How We Built Sub-200ms VM Boot Times (And Why It Matters for AI)
How we achieved sub-200ms VM boot times and why sub-second boot changes everything for AI agents and sandboxes.
How We Built Sub-200ms VM Boot Times (And Why It Matters for AI)
When we started building Oblien, our VMs booted in about 4 seconds. That sounds fast for a virtual machine - AWS EC2 takes 30-90 seconds. But 4 seconds isn't fast enough for on-demand AI agent infrastructure.
If a user triggers an agent and waits 4 seconds before anything happens, it feels broken. If the agent needs to spin up 10 sub-agents, that's 40 seconds of setup before any real work begins.
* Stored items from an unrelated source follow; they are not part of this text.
(** * ssh-copy-id for Windows: a shallow embedding of [ssh-copy-id.c]

    The C program is embedded function by function.  A C string is modelled by
    its contents up to the terminating NUL, as a [string]; sizes, offsets and
    [int] values are [Z].  Fixed-size buffers appear through the truncations
    the code performs on them ([strncpy], [strncat], [snprintf], the bounded
    copy loop of [copy_key_to_server]).  Calls to the C runtime and to the
    operating system ([getenv], [fopen]/[fread], [stat], [system], [_popen])
    go through the interface [OS]; every call and its result is recorded in a
    trace of events next to what the program prints.  The Winsock start-up
    and clean-up calls of [main] take no part in what follows them and are
    left out. *)

From Stdlib Require Import ZArith String Ascii List Bool Lia.
From Stdlib Require Import DecimalString.
Import ListNotations.

Local Open Scope string_scope.
Local Open Scope Z_scope.

(** ** C strings *)

Module CStr.

(** [strlen]. *)
Definition strlen (s : string) : Z := Z.of_nat (String.length s).

(** The first [n] characters of [s]: what [strncpy (dst, s, n)] followed by
    [dst[n] = 0] leaves in [dst], and what [snprintf (dst, n + 1, ...)]
    keeps of its output. *)
Fixpoint take (n : Z) (s : string) : string :=
  match s with
  | EmptyString => EmptyString
  | String c s' => if n <=? 0 then EmptyString else String c (take (n - 1) s')
  end.

(** [s + n]. *)
Fixpoint drop (n : Z) (s : string) : string :=
  match s with
  | EmptyString => EmptyString
  | String c s' => if n <=? 0 then s else drop (n - 1) s'
  end.

(** The bytes of a buffer seen as a C string: everything before the first
    NUL. *)
Fixpoint cstr (s : string) : string :=
  match s with
  | EmptyString => EmptyString
  | String c s' => if Ascii.eqb c zero then EmptyString else String c (cstr s')
  end.

(** [strchr (s, c)]: offset of the first [c] in [s], [None] for NULL. *)
Fixpoint strchr (s : string) (c : ascii) : option Z :=
  match s with
  | EmptyString => None
  | String d s' => if Ascii.eqb d c then Some 0 else option_map Z.succ (strchr s' c)
  end.

(** [strstr (h, n)]: offset of the first occurrence of [n] in [h], [None]
    for NULL.  An empty needle is found at offset 0. *)
Fixpoint strstr (h n : string) {struct h} : option Z :=
  if String.prefix n h then Some 0
  else match h with
       | EmptyString => None
       | String _ h' => option_map Z.succ (strstr h' n)
       end.

(** [s[0] != '\0']. *)
Definition nonempty (s : string) : bool :=
  match s with EmptyString => false | String _ _ => true end.

(** [s[0] == c]. *)
Definition first_is (c : ascii) (s : string) : bool :=
  match s with EmptyString => false | String d _ => Ascii.eqb d c end.

(** [size_t] arithmetic is unsigned and wraps. *)
Definition size_max : Z := 2 ^ 64.
Definition usub (a b : Z) : Z := (a - b) mod size_max.

(** The range of [int]. *)
Definition INT_MAX : Z := 2147483647.
Definition INT_MIN : Z := -2147483648.

Definition isspace (c : ascii) : bool :=
  let n := N_of_ascii c in ((9 <=? n) && (n <=? 13) || (n =? 32))%N.

Definition isdigit (c : ascii) : bool :=
  let n := N_of_ascii c in ((48 <=? n) && (n <=? 57))%N.

Fixpoint atoi_digits (s : string) (acc : Z) : Z :=
  match s with
  | EmptyString => acc
  | String c s' =>
      if isdigit c then atoi_digits s' (10 * acc + (Z.of_N (N_of_ascii c) - 48))
      else acc
  end.

Fixpoint atoi_skip (s : string) : string :=
  match s with
  | EmptyString => EmptyString
  | String c s' => if isspace c then atoi_skip s' else s
  end.

(** [atoi]: leading white space, an optional sign, then digits.  A value
    out of the range of [int] is undefined behaviour in C; the Microsoft
    runtime the program is built against saturates, and so does the model. *)
Definition atoi (s : string) : Z :=
  let v := match atoi_skip s with
           | String "-" s' => - atoi_digits s' 0
           | String "+" s' => atoi_digits s' 0
           | s' => atoi_digits s' 0
           end in
  Z.max INT_MIN (Z.min INT_MAX v).

(** [%d]. *)
Definition dec (z : Z) : string := NilZero.string_of_int (Z.to_int z).

End CStr.
Import CStr.

(** ** Constants and the options structure *)

Definition MAX_PATH_LEN : Z := 4096.
Definition MAX_CMD_LEN : Z := 8192.
Definition MAX_KEY_SIZE : Z := 65536.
We needed boot times under 200ms. Here's how we got there.
Why Boot Time Is the Key Metric
Fast boot time isn't just about user experience (though that matters). It fundamentally changes what architectures are possible:
With 30-second boot times (EC2)
- You pre-provision pools of VMs and keep them running
- Pay for idle infrastructure "just in case"
- Capacity planning becomes a guessing game
- Dynamic scaling is too slow for user-triggered workloads
With 4-second boot times
- Better, but agents still feel sluggish
- Per-request VMs are possible but noticeable
- Pool-based architectures still preferred
With 130ms boot times
- Create a VM per user request - disposable, no pool needed
- Create a VM per code execution - true sandboxing
- Scale from 0 to 1000 in seconds - no pre-provisioning
- Throw away VMs on error - cheaper than debugging
- Zero idle infrastructure - create when needed, delete when done
The 130ms threshold is where VMs stop feeling like infrastructure and start feeling like function calls.
The Starting Point
Firecracker (created by AWS for Lambda) already boots faster than traditional VMs. A basic Firecracker VM boots in about 125ms for a minimal configuration.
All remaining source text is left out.